Brazil’s army sent to clean up slum before World Cup

Soccer fans assured they will be safe after violent clashes in Rio favela

A military police officer patrols Complexo da Maré, one of the largest favelas in Rio. Photograph: Mario Tama/Getty Images

A military police officer patrols Complexo da Maré, one of the largest favelas in Rio. Photograph: Mario Tama/Getty Images

Wed, Apr 2, 2014, 01:00

A resurgence in gang violence has led Brazil’s authorities to call up the army to help police slums in Rio de Janeiro less than four months before the city hosts the final of the World Cup in July.

Rio’s state governor, Sergio Cabral, called for the military’s help after a series of co-ordinated attacks in several favelas, or shantytowns, cleared of gang control in recent years which saw officers wounded and police posts burnt. He said his government would not retreat in the face of the violence which he described as “evidence of the weakening of drug traffickers”.

Brazilian marines helped elite police units occupy Rio’s largest agglomeration of favelas, known as the Complexo da Maré, control of which is divided between two drug gangs and a militia formed by corrupt police officers. With the slum strategically located by the main freeway connecting the international airport to the city centre, the troops will reinforce the security of fans arriving in the city for seven World Cup games, the first of which is less than 12 weeks away.


‘Look after tourists’
Announcing the return of troops on to the streets of Brazil’s second largest city, the country’s justice minister was at pains to emphasise that the recent deterioration in security would not affect the staging of the tournament. “The violence will not affect plans for the Cup,” said José Eduardo Cardozo. “You can be sure that Brazil is entirely capable in the area of public security to look after tourists that will come for the Cup.”

The recent spate of attacks constitutes organised crime’s most serious challenge to the city’s policy of taking back control of slums from drug gangs since a wave of violence across the city in 2010 prompted the police and army to invade the large Complexo do Alemão slum.

That operation by 2,600 men backed by armoured personnel carriers was a major defeat for the Comando Vermelho, or Red Command, the largest of Rio’s three main criminal organisations, and was seen as having broken the back of the drug gangs in the city after decades during which they ran Rio’s favelas as their own parallel states.

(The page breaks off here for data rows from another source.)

Definition typography_writes (t : option CustomizationTypography) : list (string * string) :=
  match t with
  | Some t =>
      match truthy (font_family t) with
      | Some family => [("--font-family", family)]
      | None => []
      end
      ++ [ ("--font-size-base", font_size_base t);
           ("--font-size-heading", font_size_heading t) ]
  | None => []
  end.

Definition layout_writes (l : option CustomizationLayout) : list (string * string) :=
  match l with
  | Some l => [ ("--border-radius", border_radius l);
                ("--spacing-unit", spacing_unit l) ]
  | None => []
  end.

Definition tailwind_writes (cs : CustomizationColors) : list (string * string) :=
  match hexToRgb (primary cs) with
  | Some rgb =>
      ("--color-primary-rgb",
       Number_toString (r rgb) ++ ", " ++ Number_toString (g rgb)
         ++ ", " ++ Number_toString (b rgb))
      :: ramp_writes (primary cs) "primary"
      ++ ramp_writes (secondary cs) "secondary"
      ++ ramp_writes (accent cs) "accent"
  | None => []
  end.

(** The calls of setProperty applyTheme makes, in order; none when the
    record has no colors, as applyTheme throws before the first. *)
Definition style_writes (c : Customization) : list (string * string) :=
  match colors c with
  | Some cs =>
      color_writes cs ++ typography_writes (typography c)
      ++ layout_writes (layout c) ++ tailwind_writes cs
  | None => []
  end.

Definition ramp_names : list string := ["primary"; "secondary"; "accent"].

Definition color_variables : list string :=
  [ "--color-primary"; "--color-secondary"; "--color-accent";
    "--color-background"; "--color-sidebar"; "--color-text-primary";
    "--color-text-secondary"; "--color-button-primary"; "--color-button-text" ].

Definition setting_variables : list string :=
  [ "--font-family"; "--font-size-base"; "--font-size-heading";
    "--border-radius"; "--spacing-unit"; "--color-primary-rgb" ].

Definition ramp_variables : list string :=
  map (ramp_variable "primary") shades
  ++ map (ramp_variable "secondary") shades
  ++ map (ramp_variable "accent") shades.

Definition pre_variables : list string := color_variables ++ setting_variables.

(** Every style variable the theme engine manages. *)
Definition theme_variables : list string :=
  color_variables ++ setting_variables ++ ramp_variables.
(** ** Auxiliary definitions: the stages of applyTheme *)

(** A sequence of calls of setProperty. *)
Definition set_all (engine : StyleEngine) (ws : list (string * string))
    (doc : Document) : Document :=
  foldl (λ doc kv, setProperty engine kv.1 kv.2 doc) doc ws.

Definition typography_stage (engine : StyleEngine)
    (typography : option CustomizationTypography) (doc : Document) : Document :=
  match typography with
  | Some typography =>
      let doc :=
        match truthy (font_family typography) with
        | Some family =>
            let doc := setProperty engine "--font-family" family doc in
            set_body_fontFamily engine family doc
        | None => doc
        end in
      let doc := setProperty engine "--font-size-base" (font_size_base typography) doc in
      setProperty engine "--font-size-heading" (font_size_heading typography) doc
  | None => doc
  end.

(** What a font family that is not empty does to the font of the body. *)
Definition body_font_after (engine : StyleEngine) (family : string)
    (before : option string) : option string :=
  match parse_value engine "font-family" family with
  | Some text => Some text
  | None => before
  end.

But now the gang’s leaders are believed to have ordered the latest wave of attacks from their prison cells in a test of the resolve of the state’s so-called “pacification” policy of the city’s slums. Started in 2008, this policy has seen elite forces chase the heavily armed drug traffickers from many of the city’s favelas like Complexo do Alemão and replace them with Pacifying Police Units – community police stations known by their Portuguese initials as UPPs.

The policy was fundamental in a dramatic drop in violence in Rio and allowed authorities to carry out infrastructure and social projects to better integrate favelas with the rest of the city after decades of neglect. However, in recent months there has been growing evidence that the UPP policy is in trouble with gangs seeking to take advantage.

The man responsible for implementing it, Rio’s public security secretary José Mariano Beltrame, has always emphasised its goal was not the elimination of drug trafficking in the state but rather to put an end to the territorial control gangs exercised in poor communities.

But there have been increasing signs of criminals re-infiltrating communities they were expelled from, mounting gun and fire-bomb attacks on police stations.

Residents’ confidence in the policy has also been hit by growing evidence of corruption among some of those staffing the 38 UPP units set up so far, including collusion with drug gangs. Trust between the police and favela residents – already fragile after decades during which policing of the slums consisted of little more than heavily armed and usually violent police raids – was severely undermined last year with the disappearance of a construction worker in the Rocinha favela.

Amarildo de Souza was last seen being escorted from his home by police to the local UPP station. Police claimed he was later killed by traffickers. But more than a dozen officers have since been arrested for involvement in his torture and murder after supposedly mistaking him for a wanted gang member. Investigators discovered security cameras and GPS equipment installed in the Rocinha UPP station in an effort to monitor agents working there had been switched off at the time of Souza’s disappearance. His body has never been found.


Consumer of cocaine
According to a 2012 study by the Federal University of São Paulo, Brazil is the world’s second biggest consumer of cocaine after the US. The country shares thinly policed frontiers with Colombia, Peru and Bolivia, the three main producers of cocaine. Last year, the governor of São Paulo blamed the federal government’s inability to control the flow of drugs across the country’s borders for rising gang violence in his state.